→ Task objective: Provide again, from the entries below, every line from the one containing "Str.split_ws_aux cur (t +:+ r)" through the one containing "intros [Hne Ht] Hr. unfold Str.split_ws.", exactly as written, and no other line.

☆ ☆ ☆ ☆

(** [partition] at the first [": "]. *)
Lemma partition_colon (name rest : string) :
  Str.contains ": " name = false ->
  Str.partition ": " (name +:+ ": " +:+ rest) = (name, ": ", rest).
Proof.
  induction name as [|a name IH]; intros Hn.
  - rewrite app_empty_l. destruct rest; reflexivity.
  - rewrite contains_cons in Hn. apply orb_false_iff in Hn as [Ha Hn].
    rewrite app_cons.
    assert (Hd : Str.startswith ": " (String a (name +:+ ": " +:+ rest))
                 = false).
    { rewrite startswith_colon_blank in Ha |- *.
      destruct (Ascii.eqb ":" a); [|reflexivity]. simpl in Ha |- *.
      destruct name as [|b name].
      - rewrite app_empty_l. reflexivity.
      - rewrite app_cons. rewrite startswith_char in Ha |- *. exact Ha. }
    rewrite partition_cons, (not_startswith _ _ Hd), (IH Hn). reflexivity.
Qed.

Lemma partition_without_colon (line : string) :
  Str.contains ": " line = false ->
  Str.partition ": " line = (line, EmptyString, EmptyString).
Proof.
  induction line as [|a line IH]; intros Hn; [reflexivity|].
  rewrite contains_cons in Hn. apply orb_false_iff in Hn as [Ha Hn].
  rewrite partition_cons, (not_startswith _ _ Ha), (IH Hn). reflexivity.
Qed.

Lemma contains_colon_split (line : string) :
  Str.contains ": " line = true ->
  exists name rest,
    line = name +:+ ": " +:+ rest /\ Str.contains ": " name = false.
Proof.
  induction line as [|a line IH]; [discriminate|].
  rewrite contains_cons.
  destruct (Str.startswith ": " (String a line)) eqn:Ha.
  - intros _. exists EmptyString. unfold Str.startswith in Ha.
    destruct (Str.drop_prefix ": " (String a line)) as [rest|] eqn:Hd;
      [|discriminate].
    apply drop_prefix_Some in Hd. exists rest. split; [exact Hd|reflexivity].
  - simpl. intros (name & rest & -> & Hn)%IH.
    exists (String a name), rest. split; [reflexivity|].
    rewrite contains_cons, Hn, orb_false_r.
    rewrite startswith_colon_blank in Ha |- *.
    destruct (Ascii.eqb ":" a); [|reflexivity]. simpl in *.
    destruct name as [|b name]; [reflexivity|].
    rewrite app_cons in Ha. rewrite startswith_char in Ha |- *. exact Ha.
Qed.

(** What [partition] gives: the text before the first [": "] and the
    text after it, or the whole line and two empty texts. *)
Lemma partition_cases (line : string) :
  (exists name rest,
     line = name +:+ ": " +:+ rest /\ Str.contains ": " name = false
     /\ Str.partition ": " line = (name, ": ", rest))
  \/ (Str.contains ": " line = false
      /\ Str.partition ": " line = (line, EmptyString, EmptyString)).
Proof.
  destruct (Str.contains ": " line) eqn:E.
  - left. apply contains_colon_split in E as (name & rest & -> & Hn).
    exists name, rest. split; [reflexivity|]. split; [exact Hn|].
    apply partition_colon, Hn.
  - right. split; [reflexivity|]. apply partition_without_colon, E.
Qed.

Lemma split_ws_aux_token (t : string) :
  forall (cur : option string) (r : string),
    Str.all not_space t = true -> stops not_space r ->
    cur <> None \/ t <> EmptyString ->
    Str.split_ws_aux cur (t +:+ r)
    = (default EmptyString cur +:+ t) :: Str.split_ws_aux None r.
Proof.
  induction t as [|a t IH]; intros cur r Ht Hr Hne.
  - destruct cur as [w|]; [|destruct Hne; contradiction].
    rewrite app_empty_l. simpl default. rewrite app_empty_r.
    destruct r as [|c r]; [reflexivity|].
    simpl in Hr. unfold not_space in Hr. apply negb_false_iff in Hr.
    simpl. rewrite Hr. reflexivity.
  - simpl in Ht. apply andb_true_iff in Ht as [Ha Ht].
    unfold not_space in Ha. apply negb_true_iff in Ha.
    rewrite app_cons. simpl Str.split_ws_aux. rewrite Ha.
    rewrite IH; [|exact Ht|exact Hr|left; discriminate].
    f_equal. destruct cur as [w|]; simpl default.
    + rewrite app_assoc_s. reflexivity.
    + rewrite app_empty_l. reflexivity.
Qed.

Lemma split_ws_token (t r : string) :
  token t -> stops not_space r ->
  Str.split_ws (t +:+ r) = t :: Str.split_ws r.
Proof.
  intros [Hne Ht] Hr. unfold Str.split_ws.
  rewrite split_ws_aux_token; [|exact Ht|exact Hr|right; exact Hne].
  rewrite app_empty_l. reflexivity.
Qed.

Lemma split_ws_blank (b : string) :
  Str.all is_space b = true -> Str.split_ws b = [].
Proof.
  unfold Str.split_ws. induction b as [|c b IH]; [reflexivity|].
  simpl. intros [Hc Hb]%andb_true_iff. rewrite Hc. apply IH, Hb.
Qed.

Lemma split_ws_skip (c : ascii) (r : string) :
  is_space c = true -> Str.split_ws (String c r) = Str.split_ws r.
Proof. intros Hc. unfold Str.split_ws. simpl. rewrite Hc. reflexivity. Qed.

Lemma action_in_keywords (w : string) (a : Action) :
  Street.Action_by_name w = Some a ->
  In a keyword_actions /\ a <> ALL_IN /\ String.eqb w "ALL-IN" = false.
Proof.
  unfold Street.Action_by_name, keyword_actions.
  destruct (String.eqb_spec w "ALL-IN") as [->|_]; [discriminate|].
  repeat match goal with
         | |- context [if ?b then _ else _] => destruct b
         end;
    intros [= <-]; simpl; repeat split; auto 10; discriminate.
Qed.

☆ ☆ ☆ ☆

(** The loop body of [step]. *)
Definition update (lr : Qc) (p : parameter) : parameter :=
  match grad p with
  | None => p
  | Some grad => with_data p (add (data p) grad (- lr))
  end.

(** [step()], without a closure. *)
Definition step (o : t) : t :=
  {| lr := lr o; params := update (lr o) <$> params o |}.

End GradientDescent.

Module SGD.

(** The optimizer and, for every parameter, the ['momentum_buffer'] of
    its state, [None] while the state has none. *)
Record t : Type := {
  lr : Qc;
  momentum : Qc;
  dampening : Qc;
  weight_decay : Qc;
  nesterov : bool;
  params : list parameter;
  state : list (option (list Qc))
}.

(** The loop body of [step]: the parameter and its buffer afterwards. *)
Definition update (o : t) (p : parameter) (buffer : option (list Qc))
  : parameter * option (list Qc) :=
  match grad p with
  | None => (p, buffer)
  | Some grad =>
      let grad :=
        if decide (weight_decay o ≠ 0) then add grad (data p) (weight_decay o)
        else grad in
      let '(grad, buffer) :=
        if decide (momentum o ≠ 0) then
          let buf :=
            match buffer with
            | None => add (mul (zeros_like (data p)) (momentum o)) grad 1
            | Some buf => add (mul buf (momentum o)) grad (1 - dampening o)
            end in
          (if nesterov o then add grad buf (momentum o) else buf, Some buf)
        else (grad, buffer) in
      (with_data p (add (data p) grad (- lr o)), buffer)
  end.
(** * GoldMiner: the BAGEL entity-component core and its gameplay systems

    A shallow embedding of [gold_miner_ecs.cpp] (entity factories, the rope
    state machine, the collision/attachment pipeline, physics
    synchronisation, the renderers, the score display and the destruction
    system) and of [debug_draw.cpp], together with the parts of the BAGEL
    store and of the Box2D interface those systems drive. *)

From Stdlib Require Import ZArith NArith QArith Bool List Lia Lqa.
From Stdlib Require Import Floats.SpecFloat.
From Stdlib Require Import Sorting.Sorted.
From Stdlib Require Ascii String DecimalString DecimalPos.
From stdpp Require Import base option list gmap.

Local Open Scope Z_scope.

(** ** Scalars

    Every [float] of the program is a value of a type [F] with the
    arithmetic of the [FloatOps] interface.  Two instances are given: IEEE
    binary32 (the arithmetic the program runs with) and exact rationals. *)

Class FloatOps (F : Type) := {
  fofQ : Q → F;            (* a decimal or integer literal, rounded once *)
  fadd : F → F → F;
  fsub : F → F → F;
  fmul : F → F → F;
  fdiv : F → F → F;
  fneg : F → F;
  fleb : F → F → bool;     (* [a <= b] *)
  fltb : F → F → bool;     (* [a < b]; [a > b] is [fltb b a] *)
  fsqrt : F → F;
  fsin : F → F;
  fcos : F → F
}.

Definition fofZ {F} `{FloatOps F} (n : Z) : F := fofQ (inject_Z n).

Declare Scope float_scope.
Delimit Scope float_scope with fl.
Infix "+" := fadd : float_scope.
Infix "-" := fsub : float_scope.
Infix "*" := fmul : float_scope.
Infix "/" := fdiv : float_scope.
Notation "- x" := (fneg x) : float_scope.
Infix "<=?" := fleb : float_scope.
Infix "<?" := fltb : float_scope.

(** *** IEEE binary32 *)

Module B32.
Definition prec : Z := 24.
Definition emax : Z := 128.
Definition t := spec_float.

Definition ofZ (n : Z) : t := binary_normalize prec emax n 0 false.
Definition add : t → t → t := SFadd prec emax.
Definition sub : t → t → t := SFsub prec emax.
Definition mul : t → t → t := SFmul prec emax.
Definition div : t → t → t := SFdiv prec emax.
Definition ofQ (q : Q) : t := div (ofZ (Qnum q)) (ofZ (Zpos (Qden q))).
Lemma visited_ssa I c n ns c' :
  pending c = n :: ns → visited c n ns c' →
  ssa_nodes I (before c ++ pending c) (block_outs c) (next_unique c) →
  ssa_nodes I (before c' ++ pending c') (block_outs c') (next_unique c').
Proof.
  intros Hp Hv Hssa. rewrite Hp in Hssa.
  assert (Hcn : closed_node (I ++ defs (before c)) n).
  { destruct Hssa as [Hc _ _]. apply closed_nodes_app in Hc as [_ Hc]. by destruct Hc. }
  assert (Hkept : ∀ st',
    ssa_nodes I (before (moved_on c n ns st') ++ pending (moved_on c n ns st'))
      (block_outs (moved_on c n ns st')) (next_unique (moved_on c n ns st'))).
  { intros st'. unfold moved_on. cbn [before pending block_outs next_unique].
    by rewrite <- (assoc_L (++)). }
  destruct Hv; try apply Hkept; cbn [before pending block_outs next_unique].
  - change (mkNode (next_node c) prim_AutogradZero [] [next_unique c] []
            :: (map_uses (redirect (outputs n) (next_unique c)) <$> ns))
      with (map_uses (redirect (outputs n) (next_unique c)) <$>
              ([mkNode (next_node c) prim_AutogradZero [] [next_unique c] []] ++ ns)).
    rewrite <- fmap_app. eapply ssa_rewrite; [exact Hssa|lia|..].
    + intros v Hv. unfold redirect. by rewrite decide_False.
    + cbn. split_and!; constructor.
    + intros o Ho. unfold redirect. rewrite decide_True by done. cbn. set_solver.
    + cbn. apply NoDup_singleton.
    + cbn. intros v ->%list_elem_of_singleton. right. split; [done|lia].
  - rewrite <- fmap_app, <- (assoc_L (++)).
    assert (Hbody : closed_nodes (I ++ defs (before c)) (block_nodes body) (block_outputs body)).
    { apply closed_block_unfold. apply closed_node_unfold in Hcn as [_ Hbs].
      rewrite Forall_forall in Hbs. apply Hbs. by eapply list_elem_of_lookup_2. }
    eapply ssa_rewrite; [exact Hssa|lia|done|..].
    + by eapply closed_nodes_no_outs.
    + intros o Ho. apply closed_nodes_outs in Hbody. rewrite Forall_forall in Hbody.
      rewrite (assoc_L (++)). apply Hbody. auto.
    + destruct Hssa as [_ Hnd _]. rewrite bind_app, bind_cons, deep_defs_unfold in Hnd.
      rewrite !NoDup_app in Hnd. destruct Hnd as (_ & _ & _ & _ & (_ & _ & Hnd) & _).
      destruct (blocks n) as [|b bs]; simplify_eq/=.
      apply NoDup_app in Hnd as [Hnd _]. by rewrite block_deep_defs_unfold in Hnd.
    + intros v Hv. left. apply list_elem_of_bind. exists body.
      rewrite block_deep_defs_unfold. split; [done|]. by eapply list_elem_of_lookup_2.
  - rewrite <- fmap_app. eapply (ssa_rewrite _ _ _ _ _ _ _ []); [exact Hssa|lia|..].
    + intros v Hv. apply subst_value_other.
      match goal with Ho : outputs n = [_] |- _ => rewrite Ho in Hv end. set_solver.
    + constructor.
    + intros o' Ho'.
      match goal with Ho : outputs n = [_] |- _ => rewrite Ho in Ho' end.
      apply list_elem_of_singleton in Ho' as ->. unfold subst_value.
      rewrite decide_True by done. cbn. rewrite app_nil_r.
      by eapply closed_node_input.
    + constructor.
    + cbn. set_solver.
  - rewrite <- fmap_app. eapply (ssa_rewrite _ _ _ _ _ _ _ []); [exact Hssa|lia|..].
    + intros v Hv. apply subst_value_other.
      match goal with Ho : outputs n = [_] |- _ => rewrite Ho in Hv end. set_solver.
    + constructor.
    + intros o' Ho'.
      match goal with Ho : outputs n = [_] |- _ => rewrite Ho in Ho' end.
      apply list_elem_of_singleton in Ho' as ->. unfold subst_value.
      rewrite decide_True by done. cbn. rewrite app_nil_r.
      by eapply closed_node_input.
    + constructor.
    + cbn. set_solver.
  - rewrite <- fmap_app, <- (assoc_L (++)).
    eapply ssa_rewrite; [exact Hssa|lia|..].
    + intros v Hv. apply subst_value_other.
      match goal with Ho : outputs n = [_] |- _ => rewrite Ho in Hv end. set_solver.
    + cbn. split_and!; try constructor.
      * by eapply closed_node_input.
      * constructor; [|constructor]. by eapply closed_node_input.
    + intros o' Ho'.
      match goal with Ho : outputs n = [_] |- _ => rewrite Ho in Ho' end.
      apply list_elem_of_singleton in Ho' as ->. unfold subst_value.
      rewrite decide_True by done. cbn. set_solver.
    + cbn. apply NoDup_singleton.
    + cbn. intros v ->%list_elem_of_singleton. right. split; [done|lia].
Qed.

☆ ☆ ☆ ☆

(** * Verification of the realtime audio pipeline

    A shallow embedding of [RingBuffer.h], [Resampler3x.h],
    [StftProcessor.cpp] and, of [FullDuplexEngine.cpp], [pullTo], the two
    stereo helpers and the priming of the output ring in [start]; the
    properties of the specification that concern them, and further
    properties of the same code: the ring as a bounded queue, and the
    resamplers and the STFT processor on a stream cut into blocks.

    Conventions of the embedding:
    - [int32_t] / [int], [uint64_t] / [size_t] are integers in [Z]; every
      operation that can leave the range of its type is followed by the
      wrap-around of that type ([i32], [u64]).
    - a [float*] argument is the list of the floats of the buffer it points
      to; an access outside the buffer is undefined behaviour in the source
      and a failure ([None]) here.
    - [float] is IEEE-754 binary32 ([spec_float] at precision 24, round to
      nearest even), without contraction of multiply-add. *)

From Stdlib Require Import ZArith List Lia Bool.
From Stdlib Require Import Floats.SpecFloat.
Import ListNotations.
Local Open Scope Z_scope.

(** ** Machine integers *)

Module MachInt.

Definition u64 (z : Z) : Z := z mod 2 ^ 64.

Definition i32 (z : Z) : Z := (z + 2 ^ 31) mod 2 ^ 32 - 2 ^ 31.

☆ ☆ ☆ ☆

→ Task result:
    Str.split_ws_aux cur (t +:+ r)
    = (default EmptyString cur +:+ t) :: Str.split_ws_aux None r.
Proof.
  induction t as [|a t IH]; intros cur r Ht Hr Hne.
  - destruct cur as [w|]; [|destruct Hne; contradiction].
    rewrite app_empty_l. simpl default. rewrite app_empty_r.
    destruct r as [|c r]; [reflexivity|].
    simpl in Hr. unfold not_space in Hr. apply negb_false_iff in Hr.
    simpl. rewrite Hr. reflexivity.
  - simpl in Ht. apply andb_true_iff in Ht as [Ha Ht].
    unfold not_space in Ha. apply negb_true_iff in Ha.
    rewrite app_cons. simpl Str.split_ws_aux. rewrite Ha.
    rewrite IH; [|exact Ht|exact Hr|left; discriminate].
    f_equal. destruct cur as [w|]; simpl default.
    + rewrite app_assoc_s. reflexivity.
    + rewrite app_empty_l. reflexivity.
Qed.

Lemma split_ws_token (t r : string) :
  token t -> stops not_space r ->
  Str.split_ws (t +:+ r) = t :: Str.split_ws r.
Proof.
  intros [Hne Ht] Hr. unfold Str.split_ws.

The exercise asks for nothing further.